__Given records__:
Definition row_of_record (now : string) (r : SpaceRecord) : RecordRow :=
  {| rr_space_id := r_space_id r; rr_author_did := r_author_did r; rr_collection := r_collection r;
     rr_rkey := r_rkey r; rr_text := to_string (r_record r); rr_cid := r_cid r; rr_indexed_at := now |}.

(** [parse_record_row] *)
Definition parse_record_row (uri : string) (r : RecordRow) : result SpaceRecord AppError :=
  match from_str (rr_text r) with
  | None => Err (Internal "invalid record JSON")
  | Some record =>
      Ok {| r_uri := uri; r_space_id := rr_space_id r; r_author_did := rr_author_did r;
            r_collection := rr_collection r; r_rkey := rr_rkey r; r_record := record; r_cid := rr_cid r;
            r_indexed_at := rr_indexed_at r |}
  end.

Definition get_space_record (db : SpaceDb) (uri : string) : result (option SpaceRecord) AppError :=
  match d_records db !! uri with
  | None => Ok None
  | Some row => let? r := parse_record_row uri row in Ok (Some r)
  end.

(** [SET record = ?, cid = ?, indexed_at = ?] of a stored row. *)
Definition set_content (now : string) (r : SpaceRecord) (held : RecordRow) : RecordRow :=
  {| rr_space_id := rr_space_id held; rr_author_did := rr_author_did held; rr_collection := rr_collection held;
     rr_rkey := rr_rkey held; rr_text := to_string (r_record r); rr_cid := r_cid r; rr_indexed_at := now |}.

(** [upsert_space_record]: SQLite replaces the row, Postgres its content. *)
Definition upsert_space_record (db : SpaceDb) (now : string) (r : SpaceRecord) : result SpaceDb AppError :=
  match backend, d_records db !! r_uri r with
  | Postgres, Some held => Ok (with_records db (<[r_uri r := set_content now r held]> (d_records db)))
  | _, _ =>
      if has_space db (r_space_id r)
      then Ok (with_records db (<[r_uri r := row_of_record now r]> (d_records db)))
      else Err (Internal "failed to upsert space record")
  end.

Definition insert_space_record (db : SpaceDb) (now : string) (r : SpaceRecord) : result SpaceDb AppError :=
  if bool_decide (is_Some (d_records db !! r_uri r)) then Err (Conflict "Record already exists")
  else if has_space db (r_space_id r)
  then Ok (with_records db (<[r_uri r := row_of_record now r]> (d_records db)))
  else Err (Internal "failed to create space record").

(** The two answers of a swap that matched no row. *)
Definition swap_missed {A} (db : SpaceDb) (uri : string) : result A AppError :=
  let? existing := get_space_record db uri in
  match existing with
  | Some _ => Err (Conflict "Record CID mismatch")
  | None => Err (NotFound "Record not found")
  end.

Definition upsert_space_record_with_swap (db : SpaceDb) (now : string) (r : SpaceRecord) (swap_cid : string)
    : result SpaceDb AppError :=
  match d_records db !! r_uri r with
  | Some held =>
      if rr_cid held =s swap_cid
      then Ok (with_records db (<[r_uri r := set_content now r held]> (d_records db)))
      else swap_missed db (r_uri r)
  | None => swap_missed db (r_uri r)
  end.

Definition delete_space_record (db : SpaceDb) (uri : string) : SpaceDb * bool :=
  (with_records db (delete uri (d_records db)), bool_decide (is_Some (d_records db !! uri))).

Definition delete_space_record_with_swap (db : SpaceDb) (uri swap_cid : string) : result SpaceDb AppError :=
  match d_records db !! uri with
  | Some held =>
      if rr_cid held =s swap_cid then Ok (delete_space_record db uri).1 else swap_missed db uri
  | None => swap_missed db uri
  end.

(** ** Repository states *)

Definition read_repo_state (db : SpaceDb) (space_id author_did : string) : option RepoState :=
  d_repo_states db !! (space_id, author_did).

Definition new_repo_state (id now : string) : RepoState :=
  {| rs_id := id; rs_lthash_state := replicate 2048 0; rs_rev := None; rs_hash := None; rs_ikm := None;
     rs_sig := None; rs_mac := None; rs_host_mode := Polyfill; rs_sync_cursor := None; rs_updated_at := now |}.
(* ===== verification/SpaceMembers.v ===== *)
(** * Membership of a space

    [src/spaces/members.rs]: the member list of a space over its delegations;
    of [src/spaces/service.rs] the membership check of a request and the
    operations on members and invites; of [src/spaces/auth.rs] the policies a
    credential is minted under.  What a managing app answers, whether a user is
    a super admin and whether a credential's token verifies come from outside
    the tables and are arguments. *)

From stdpp Require Import list strings gmap sorting.
From Stdlib Require Import ZArith Lia.
From S2P Require Import Prelude RustStr Json Tombstones SpaceTypes SpaceOplog SpaceWriters SpaceDb.

(** ** Delegation *)

Definition MAX_DELEGATION_DEPTH : nat := 10.

Definition merge_access (resolved : gmap string MemberAccess) (did : string) (access : MemberAccess)
    : gmap string MemberAccess :=
  partial_alter (fun e => Some (match e with Some held => access_union held access | None => access end))
    did resolved.

(** [resolved] and [visited] of a traversal. *)
Abbreviation Walk := (gmap string MemberAccess * gset string)%type.

Section Resolve.
Context (db : SpaceDb).

Definition resolve_delegation_target (did : string) : result (option string) AppError :=
  if starts_with "at://" did || starts_with "ats://" did then
    let? uri := space_uri_parse did in
    Ok (s_id <$> get_space_by_address db (u_did uri) (u_type_nsid uri) (u_skey uri))
  else Ok (s_id <$> get_space db did).

(** The loop over the direct members of a space; [rec] resolves a delegated space. *)
Fixpoint visit_members (rec : string -> Walk -> result Walk AppError) (members : list (string * MemberRow))
    (w : Walk) : result Walk AppError :=
  match members with
  | [] => Ok w
  | (did, member) :: rest =>
      if m_is_delegation member then
        let? target := resolve_delegation_target did in
        match target with
        | Some target_id => let? w := rec target_id w in visit_members rec rest w
        | None => visit_members rec rest w
        end
      else visit_members rec rest (merge_access w.1 did (m_access member), w.2)
  end.

(** [resolve_members_recursive]; [budget] is [MAX_DELEGATION_DEPTH - depth]. *)
Fixpoint resolve_members_recursive (budget : nat) (space_id : string) (w : Walk) : result Walk AppError :=
  match budget with
  | O => Ok w
  | S budget =>
      if bool_decide (space_id ∈ w.2) then Ok w
      else visit_members (resolve_members_recursive budget) (list_direct_members db space_id)
             (w.1, {[space_id]} ∪ w.2)
  end.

__Activity__: Leaving every word in place, output the whole listing above.

__Task response__:
Definition row_of_record (now : string) (r : SpaceRecord) : RecordRow :=
  {| rr_space_id := r_space_id r; rr_author_did := r_author_did r; rr_collection := r_collection r;
     rr_rkey := r_rkey r; rr_text := to_string (r_record r); rr_cid := r_cid r; rr_indexed_at := now |}.

(** [parse_record_row] *)
Definition parse_record_row (uri : string) (r : RecordRow) : result SpaceRecord AppError :=
  match from_str (rr_text r) with
  | None => Err (Internal "invalid record JSON")
  | Some record =>
      Ok {| r_uri := uri; r_space_id := rr_space_id r; r_author_did := rr_author_did r;
            r_collection := rr_collection r; r_rkey := rr_rkey r; r_record := record; r_cid := rr_cid r;
            r_indexed_at := rr_indexed_at r |}
  end.

Definition get_space_record (db : SpaceDb) (uri : string) : result (option SpaceRecord) AppError :=
  match d_records db !! uri with
  | None => Ok None
  | Some row => let? r := parse_record_row uri row in Ok (Some r)
  end.

(** [SET record = ?, cid = ?, indexed_at = ?] of a stored row. *)
Definition set_content (now : string) (r : SpaceRecord) (held : RecordRow) : RecordRow :=
  {| rr_space_id := rr_space_id held; rr_author_did := rr_author_did held; rr_collection := rr_collection held;
     rr_rkey := rr_rkey held; rr_text := to_string (r_record r); rr_cid := r_cid r; rr_indexed_at := now |}.

(** [upsert_space_record]: SQLite replaces the row, Postgres its content. *)
Definition upsert_space_record (db : SpaceDb) (now : string) (r : SpaceRecord) : result SpaceDb AppError :=
  match backend, d_records db !! r_uri r with
  | Postgres, Some held => Ok (with_records db (<[r_uri r := set_content now r held]> (d_records db)))
  | _, _ =>
      if has_space db (r_space_id r)
      then Ok (with_records db (<[r_uri r := row_of_record now r]> (d_records db)))
      else Err (Internal "failed to upsert space record")
  end.

Definition insert_space_record (db : SpaceDb) (now : string) (r : SpaceRecord) : result SpaceDb AppError :=
  if bool_decide (is_Some (d_records db !! r_uri r)) then Err (Conflict "Record already exists")
  else if has_space db (r_space_id r)
  then Ok (with_records db (<[r_uri r := row_of_record now r]> (d_records db)))
  else Err (Internal "failed to create space record").

(** The two answers of a swap that matched no row. *)
Definition swap_missed {A} (db : SpaceDb) (uri : string) : result A AppError :=
  let? existing := get_space_record db uri in
  match existing with
  | Some _ => Err (Conflict "Record CID mismatch")
  | None => Err (NotFound "Record not found")
  end.

Definition upsert_space_record_with_swap (db : SpaceDb) (now : string) (r : SpaceRecord) (swap_cid : string)
    : result SpaceDb AppError :=
  match d_records db !! r_uri r with
  | Some held =>
      if rr_cid held =s swap_cid
      then Ok (with_records db (<[r_uri r := set_content now r held]> (d_records db)))
      else swap_missed db (r_uri r)
  | None => swap_missed db (r_uri r)
  end.

Definition delete_space_record (db : SpaceDb) (uri : string) : SpaceDb * bool :=
  (with_records db (delete uri (d_records db)), bool_decide (is_Some (d_records db !! uri))).

Definition delete_space_record_with_swap (db : SpaceDb) (uri swap_cid : string) : result SpaceDb AppError :=
  match d_records db !! uri with
  | Some held =>
      if rr_cid held =s swap_cid then Ok (delete_space_record db uri).1 else swap_missed db uri
  | None => swap_missed db uri
  end.

(** ** Repository states *)

Definition read_repo_state (db : SpaceDb) (space_id author_did : string) : option RepoState :=
  d_repo_states db !! (space_id, author_did).

Definition new_repo_state (id now : string) : RepoState :=
  {| rs_id := id; rs_lthash_state := replicate 2048 0; rs_rev := None; rs_hash := None; rs_ikm := None;
     rs_sig := None; rs_mac := None; rs_host_mode := Polyfill; rs_sync_cursor := None; rs_updated_at := now |}.
(* ===== verification/SpaceMembers.v ===== *)
(** * Membership of a space

    [src/spaces/members.rs]: the member list of a space over its delegations;
    of [src/spaces/service.rs] the membership check of a request and the
    operations on members and invites; of [src/spaces/auth.rs] the policies a
    credential is minted under.  What a managing app answers, whether a user is
    a super admin and whether a credential's token verifies come from outside
    the tables and are arguments. *)

From stdpp Require Import list strings gmap sorting.
From Stdlib Require Import ZArith Lia.
From S2P Require Import Prelude RustStr Json Tombstones SpaceTypes SpaceOplog SpaceWriters SpaceDb.

(** ** Delegation *)

Definition MAX_DELEGATION_DEPTH : nat := 10.

Definition merge_access (resolved : gmap string MemberAccess) (did : string) (access : MemberAccess)
    : gmap string MemberAccess :=
  partial_alter (fun e => Some (match e with Some held => access_union held access | None => access end))
    did resolved.

(** [resolved] and [visited] of a traversal. *)
Abbreviation Walk := (gmap string MemberAccess * gset string)%type.

Section Resolve.
Context (db : SpaceDb).

Definition resolve_delegation_target (did : string) : result (option string) AppError :=
  if starts_with "at://" did || starts_with "ats://" did then
    let? uri := space_uri_parse did in
    Ok (s_id <$> get_space_by_address db (u_did uri) (u_type_nsid uri) (u_skey uri))
  else Ok (s_id <$> get_space db did).

(** The loop over the direct members of a space; [rec] resolves a delegated space. *)
Fixpoint visit_members (rec : string -> Walk -> result Walk AppError) (members : list (string * MemberRow))
    (w : Walk) : result Walk AppError :=
  match members with
  | [] => Ok w
  | (did, member) :: rest =>
      if m_is_delegation member then
        let? target := resolve_delegation_target did in
        match target with
        | Some target_id => let? w := rec target_id w in visit_members rec rest w
        | None => visit_members rec rest w
        end
      else visit_members rec rest (merge_access w.1 did (m_access member), w.2)
  end.

(** [resolve_members_recursive]; [budget] is [MAX_DELEGATION_DEPTH - depth]. *)
Fixpoint resolve_members_recursive (budget : nat) (space_id : string) (w : Walk) : result Walk AppError :=
  match budget with
  | O => Ok w
  | S budget =>
      if bool_decide (space_id ∈ w.2) then Ok w
      else visit_members (resolve_members_recursive budget) (list_direct_members db space_id)
             (w.1, {[space_id]} ∪ w.2)
  end.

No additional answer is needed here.